Labile carbon input and temperature effects on soil organic matter turnover in subtropical forests

Abstract

The objective of this study was to assess the effects of labile organic carbon (LOC) input on the dynamic turnover of soil organic matter (SOM) with temperature in subtropical forests. Soil samples were collected from three subtropical forests: an evergreen broadleaf forest, a mixed pine and broadleaf forest, and a pine forest. To simulate LOC inputs, soil samples were supplemented with 13C-glucose at levels of 0, 0.2, 0.6, and 1.2 mg C g−1 soil. The soils with the LOC treatments were incubated for six weeks at temperatures of 15, 25, and 35 °C. Results showed that the increase in LOC inputs reduced the priming effects of SOM decomposition significantly, whereas native SOM mineralization increased with temperature. The preferential utilization of LOC by microorganisms reduced SOM decomposition, resulting in net SOC increases with LOC inputs. In the temperature range, the net increases in SOC with the LOC inputs were −0.19 to 0.56 mg C g−1 soil.
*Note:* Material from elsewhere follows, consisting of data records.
(** ** The threads *)

Section System.
#[local] Set Default Proof Using "Type*".
Context {LX : Libxml2}.
Context (ns_prefix : string → option string).
Context (strtod_round : string → Z * string) (mktime : tm → Z).
Context (poll : WsSubscribeInfo → event_pool → Z * event_pool).
Context (transport : WsSubscribeInfo → xnode → option xnode).
Context (sub_ep : option subscribe_endpoint) (ep : option (WsSubscribeInfo → endpoint_result)).

(** A step of some thread; [None] is the failure of that thread.  A stub that
    answers without touching the shared state needs no step. *)
Inductive sys_step : system → option system → Prop :=
  | step_subscribe c calls repo now isdst uuid muuid msg indoc r doc c' :
      wse_subscribe_stub ns_prefix strtod_round mktime repo now isdst uuid muuid sub_ep msg indoc c =
        Some (r, doc, c') →
      sys_step (System c Idle calls) (Some (System c' Idle calls))
  | step_find_unsubscribe c calls muuid indoc p :
      unsubscribe_find ns_prefix muuid indoc c = Some (Found p) →
      sys_step (System c Idle calls) (Some (System c Idle (calls ++ [CUnsubscribe indoc p])))
  | step_find_renew c calls muuid indoc p :
      renew_find ns_prefix muuid indoc c = Some (Found p) →
      sys_step (System c Idle calls) (Some (System c Idle (calls ++ [CRenew indoc p])))
  | step_find_pull c calls indoc p :
      search_pull_subs_info indoc c = Some (Some p) →
      sys_step (System c Idle calls) (Some (System c Idle (calls ++ [CPull indoc p])))
  | step_unsubscribe c ps l1 l2 muuid indoc p :
      sys_step (System c ps (l1 ++ CUnsubscribe indoc p :: l2))
        ((λ r, System r.2 ps (l1 ++ l2)) <$> unsubscribe_finish ns_prefix muuid ep indoc p c)
  | step_renew c ps l1 l2 now isdst muuid indoc p :
      sys_step (System c ps (l1 ++ CRenew indoc p :: l2))
        ((λ r, System r.2 ps (l1 ++ l2)) <$>
           renew_finish ns_prefix strtod_round mktime now isdst muuid ep indoc p c)
  | step_pull c ps l1 l2 muuid indoc p :
      sys_step (System c ps (l1 ++ CPull indoc p :: l2))
        ((λ r, System r.2 ps (l1 ++ l2)) <$> pull_notifications ns_prefix muuid indoc p c)
  | step_notify_start c calls :
      sys_step (System c Idle calls) (Some (System c (Notifying (subscriptionMemList c)) calls))
  | step_notify c l p calls now create_ok muuid :
      sys_step (System c (Notifying (p :: l)) calls)
        ((λ c', System c' (Notifying l) calls) <$> notify_one poll now create_ok muuid p c)
  | step_notify_end c calls : sys_step (System c (Notifying []) calls) (Some (System c Idle calls))
  | step_heartbeat_start c calls :
      sys_step (System c Idle calls) (Some (System c (Heartbeating (subscriptionMemList c)) calls))
  | step_heartbeat c l p calls now create_ok :
      sys_step (System c (Heartbeating (p :: l)) calls)
        ((λ c', System c' (Heartbeating l) calls) <$> heartbeat_one now create_ok p c)
  | step_heartbeat_end c calls : sys_step (System c (Heartbeating []) calls) (Some (System c Idle calls))
  | step_send c ps calls now muuid i :
      is_Some (senders c !! i) →
      sys_step (System c ps calls)
        ((λ c', System c' ps calls) <$> wse_event_sender transport now muuid i c)
  | step_event c ps calls uuid n pool :
      MemEventPoolAddEvent uuid (Some n) (ev_pool c) = Some (0, pool) →
      sys_step (System c ps calls) (Some (System (set_pool pool c) ps calls)).

Inductive reachable : system → Prop :=
  | reach_init repo limit :
      reachable (System (Evcntx ∅ [] (MemEventPoolInit limit).2 [] [] repo []) Idle [])
  | reach_step s s' : reachable s → sys_step s (Some s') → reachable s'.

(** ** Operations keep the invariant *)

Context {LL : Libxml2Laws}.

Lemma duplicate_doc_root ns name ps c : has_root (ws_xml_duplicate_doc (Some (XElement ns name ps c))).
Proof.
  unfold ws_xml_duplicate_doc, ws_xml_create_doc. cbn [ws_xml_get_doc_root].
  rewrite new_node_empty, foldl_add_node. by repeat eexists.
Qed.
Moreover, the LOC inputs aided microbial anabolism and promoted the formation of new mineral-associated organic matter and the aggregation of particulate organic matter, resulting in carbon sequestration. Among the forest soils, the soil with the highest organic carbon content, total nitrogen, and carbon to nitrogen ratio (i.e., the mixed forest soil) had the lowest priming effects and was the most conducive to net carbon increase. The priming and carbon sequestration caused by the LOC inputs were not sensitive to temperature changes. Our findings suggest that the increase in the supply of LOC has the potential to alleviate SOM decomposition and increase carbon storage in subtropical forest soils.